Stop Fitan^®, a dietary supplement based on the bioactive purified natural extract of chestnut (Castanea sativa) wood and Saccharomyces boulardii, a nonpathogenic yeast strain has been proposed as a co-adjuvant in the therapy of diarrhea (Budriesi et al. 2010). Studies showed that natural extract of chestnut wood rich in hydrolyzable tannins, exerted spasmolytic effects in guinea pig ileum and proximal colon. The findings, coupled with the antibacterial, antiviral, and antispasmodic properties of tannins, suggest that the combination of chestnut tannins and S. boulardii may be relevant to treat diarrhea by Stop Fitan^®.

Hypersensitivity Problem

Only occasionally does chestnut cause hypersensitivity. There were only a few reported cases, depending on cross-reactivity in previously latex-hypersensitive patients. The case of oral allergy syndrome to chestnut appeared to be a manifestation of immediate IgE-dependent hypersensitivity resulting from direct contact between food and the oral mucosa (Antico 1996).

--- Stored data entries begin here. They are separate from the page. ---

Definition get_cycles : M state Z :=
  let* bsetting := GetSettingData in
  getattr_int bsetting "cycles".

(** [int(64 * int(length_bins / 64))]: the true division by 64 is exact for
    [|length_bins| < 2^53], and [int] truncates toward zero. *)
Definition round64 (length_bins : Z) : Z := (64 * Z.quot length_bins 64)%Z.

Definition set_length (length_bins : Z) : M state Z :=
  let* g := is_gated in
  let* cycles := (if (g : bool) then get_cycles else ret 1%Z) in
  if PyFloat.Z_lt (length_bins * cycles) max_bins then
    let length_bins := round64 length_bins in
    RunCmd (Cmd_RANGE length_bins) >>
    RunCmd (Cmd_roimax length_bins) >>
    sleep 500 >>
    ret length_bins
  else
    log Error "Dimensions are too large for fast counter!" >>
    ret (-1)%Z.

Definition get_length : M state Z :=
  let* g := is_gated in
  let* cycles :=
    (if (g : bool) then
       let* cycles := get_cycles in
       ret (if (cycles =? 0)%Z then 1%Z else cycles)
     else ret 1%Z) in
  let* setting := GetSettingData in
  let* range := getattr_int setting "range" in
  ret (Z.quot range cycles).

Definition set_cycles (cycles : Z) : M state Z :=
  let cycles := if (cycles =? 0)%Z then 1%Z else cycles in
  let* l := get_length in
  if PyFloat.Z_lt (l * cycles) max_bins then
    RunCmd (Cmd_cycles cycles) >>
    sleep 500 >>
    ret cycles
  else
    get_length >>
    log Error "Dimensions are too large for fast counter!" >>
    ret (-1)%Z.

Definition set_sequences (sequences : Z) : M state Z :=
  log Debug "Setting sequences" >>
  RunCmd (Cmd_sequences sequences) >>
  ret sequences.

Definition get_sequences : M state Z :=
  let* bsetting := GetSettingData in
  getattr_int bsetting "sequences".

Definition set_preset (preset : Z) : M state Z :=
  RunCmd (Cmd_swpreset preset) >> ret preset.

Definition _change_filename (name : string) : M state string :=
  RunCmd (Cmd_datname name) >> ret name.

(** The bin count [configure] asks [set_length] for. *)
Definition no_of_bins (record_length_s bin_width_new : float) : M state Z :=
  let* g := gets gated in
  if (g : bool) then
    let* ad := gets aom_delay in
    let* q := PyFloat.truediv (record_length_s + ad)%float bin_width_new in
    PyFloat.int q
  else
    let* ts := gets trigger_safety in
    let* q := PyFloat.truediv (record_length_s - ts)%float bin_width_new in
    PyFloat.int q.

Definition configure (bin_width_s record_length_s : float) (number_of_gates : Z)
    (filename : option string) (n_sequences n_sweeps_preset : option Z)
    : M state (float * float * Z) :=
  set_binwidth bin_width_s >>
  let* bin_width_new := get_binwidth in
  let* n := no_of_bins record_length_s bin_width_new in
  set_length n >>
  let* g := gets gated in
  (if (g : bool) then
     set_cycles number_of_gates >>
     match n_sequences with
     | Some n_seq => set_sequences n_seq
     | None => set_sequences (2 ^ 31 - 1)%Z
     end >> ret tt
   else ret tt) >>
  match n_sweeps_preset with
  | Some p => set_preset p >> ret tt
  | None => ret tt
  end >>
  let* l := get_length in
  let record_length := (PyFloat.of_Z l * bin_width_new)%float in
  match filename with
  | Some f => _change_filename f >> ret tt
  | None => ret tt
  end >>
  log Debug "Fastcomtec configuration written." >>
  let* bw := get_binwidth in
  ret (bw, record_length, number_of_gates).

(** ** Notions used in the statements below *)

(** The cycle multiplier [set_length] uses. *)
Definition cycle_multiplier (s : state) : Z :=
  if gated s then reg (dll s) "cycles" else 1%Z.

Definition after_set_length (r : Z) (s : state) : state :=
  add_event (Sleep 500)
    (add_event (RunCmdEv (Cmd_roimax r))
       (set_dll (dev_run (Cmd_roimax r))
          (add_event (RunCmdEv (Cmd_RANGE r))
             (set_dll (dev_run (Cmd_RANGE r)) s)))).

Definition after_set_bitshift (b : Z) (s : state) : state :=
  add_event (RunCmdEv (Cmd_BITSHIFT b)) (set_dll (dev_run (Cmd_BITSHIFT b)) s).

Traditional Medicinal Uses

In the Middle Ages the raw seeds were found useful in the treatment of heart disorders. C. sativa leaves were used in folk medicine as a tea in France to treat whooping cough and diarrhoea. Beside the leaves, the bark is also a good source of tannins. They are antiinflammatory, expectorant, tonic and astringent. The astringent activity is useful in the treatment of bleeding and diarrhoea. Leaf infusions are employed in respiratory diseases and are a common therapy for whooping cough, fevers and ague. The leaves are also employed in the treatment of rheumatism, to ease lower back pains and to relieve stiff muscles and joints. A decoction is used as gargle for treating sore throats. A hair shampoo can be made from infusing leaves and fruit husks. Leaves are used in homeopathy for therapy of depression and fatigue.

Other Uses

The Spanish chestnut is a magnificent huge shade tree for parks, estates and avenues and sometimes planted for erosion control in Mediterranean countries. The flowers provide good forage for bees. A blackish-brown dye is extracted from the leaves and the bark and also an oil which is medicinal. Tannin is obtained from the bark and used in tanning. The wood, leaves and seed husks also contain tannin. The seed meal can be used as a source of starch, for fattening stock and also for whitening linen cloth. A hair shampoo is made from the leaves and the husks of the fruits. The wood is good for carpentry, turnery, furniture, barrels, roof beams, props, basketry and fence posts. It is also a very good fuel.